• _TASK TO CARRY OUT_:
The entries that follow include a run beginning at the line with "if 0 <=? e then x" and ending at the line with "Definition ge (x"; restate that run word for word and leave the rest out.

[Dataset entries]
■ ■ ■ ■ ■
(** * retro-opl: the OPL2 script interpreter and the VGM converter

    A shallow embedding of [retro_opl.c] (script interpreter) and
    [vgm2opl.c] (binary event decoder), with the rate conversion both
    programs share, and the properties of the specification proved on
    it.

    Conventions.
    - C [int32_t] and [uint32_t] values are [Z]; unsigned wrap-around is
      written out with [wrap32]; every signed addition of the source is
      guarded by an explicit overflow test, which the model keeps.
    - C [double] is IEEE 754 binary64, modelled by [spec_float] with the
      operations of [SpecFloat] at precision 53 and maximal exponent
      1024 (round to nearest, ties to even).
    - [raiseErr()] never returns: every fallible function returns a
      result that is either a value or the diagnostic printed before
      the exit.
    - Global variables ([line_count], [s_fill], [s_total], the input
      stream, the calls made to the OPL driver and to the output file)
      are fields of an explicit state record. *)

From Stdlib Require Import ZArith List Lia Bool Ascii String.
From Stdlib Require Import Floats.SpecFloat.
Import ListNotations.
Open Scope Z_scope.
Open Scope list_scope.

(** ** Part I: definitions *)

Definition INT32_MAX : Z := 2147483647.

(** Arithmetic of [uint32_t]. *)
Definition wrap32 (x : Z) : Z := x mod 2 ^ 32.

(** *** IEEE 754 binary64 *)

Module Double.

Definition prec : Z := 53.
Definition emax : Z := 1024.

Definition double : Type := spec_float.

(** [(double) n] for an integer [n]. *)
Definition of_int (n : Z) : double := binary_normalize prec emax n 0 false.

Definition mul : double -> double -> double := SFmul prec emax.
Definition div : double -> double -> double := SFdiv prec emax.

(** C99 [floor]: the largest integral value not greater than [x];
    zeros, infinities and NaN are returned unchanged. *)
Definition floor (x : double) : double :=
  match x with
  | S754_finite s m e =>
      if 0 <=? e then x
      else binary_normalize prec emax
             (Z.shiftr (cond_Zopp s (Zpos m)) (- e)) 0 s
  | _ => x
  end.

(** C99 [isfinite]. *)
Definition isfinite (x : double) : bool :=
  match x with
  | S754_zero _ | S754_finite _ _ _ => true
  | S754_infinity _ | S754_nan => false
  end.

(** [x <= y] and [x >= y]; both are false when an operand is NaN. *)
Definition le (x y : double) : bool := SFleb x y.
Definition ge (x y : double) : bool := SFleb y x.

(** [(int32_t) x] for a finite [x]: truncation toward zero.  The
    source only casts values already checked to lie in
    [0, INT32_MAX]. *)
Definition to_int (x : double) : Z :=
  match x with
  | S754_finite s m e =>
      if 0 <=? e then cond_Zopp s (Zpos m * 2 ^ e)
      else Z.quot (cond_Zopp s (Zpos m)) (2 ^ (- e))
  | _ => 0
  end.

(** The canonical binary64 representation of an integer
    [0 < n < 2^53] (used to state the facts below). *)
Definition norm (n : Z) : double :=
  S754_finite false (Z.to_pos (n * 2 ^ (53 - Zdigits2 n))) (Zdigits2 n - 53).

(** The result of [binary_round_aux] once the mantissa [M] after the
    first rounding step is in [2^52, 2^53]: a carry to [2^53] is
    renormalised. *)
Definition carry (s : bool) (M e : Z) : double :=
  if M <? 2 ^ 53 then S754_finite s (Z.to_pos M) e
  else S754_finite s (Z.to_pos (2 ^ 52)) (e + 1).

(** The mantissa after one right shift and rounding to nearest even;
    [l] is the location of the exact value above [m]. *)
Definition round_half (m : Z) (l : location) : Z :=
  round_nearest_even (m / 2)
    (loc_of_shr_record (shr_1 (shr_record_of_loc m l))).

End Double.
■ ■ ■ ■ ■
• _COMPLETED TASK_:
      if 0 <=? e then x
      else binary_normalize prec emax
             (Z.shiftr (cond_Zopp s (Zpos m)) (- e)) 0 s
  | _ => x
  end.

(** C99 [isfinite]. *)
Definition isfinite (x : double) : bool :=
  match x with
  | S754_zero _ | S754_finite _ _ _ => true
  | S754_infinity _ | S754_nan => false
  end.

(** [x <= y] and [x >= y]; both are false when an operand is NaN. *)
Definition le (x y : double) : bool := SFleb x y.
Definition ge (x y : double) : bool := SFleb y x.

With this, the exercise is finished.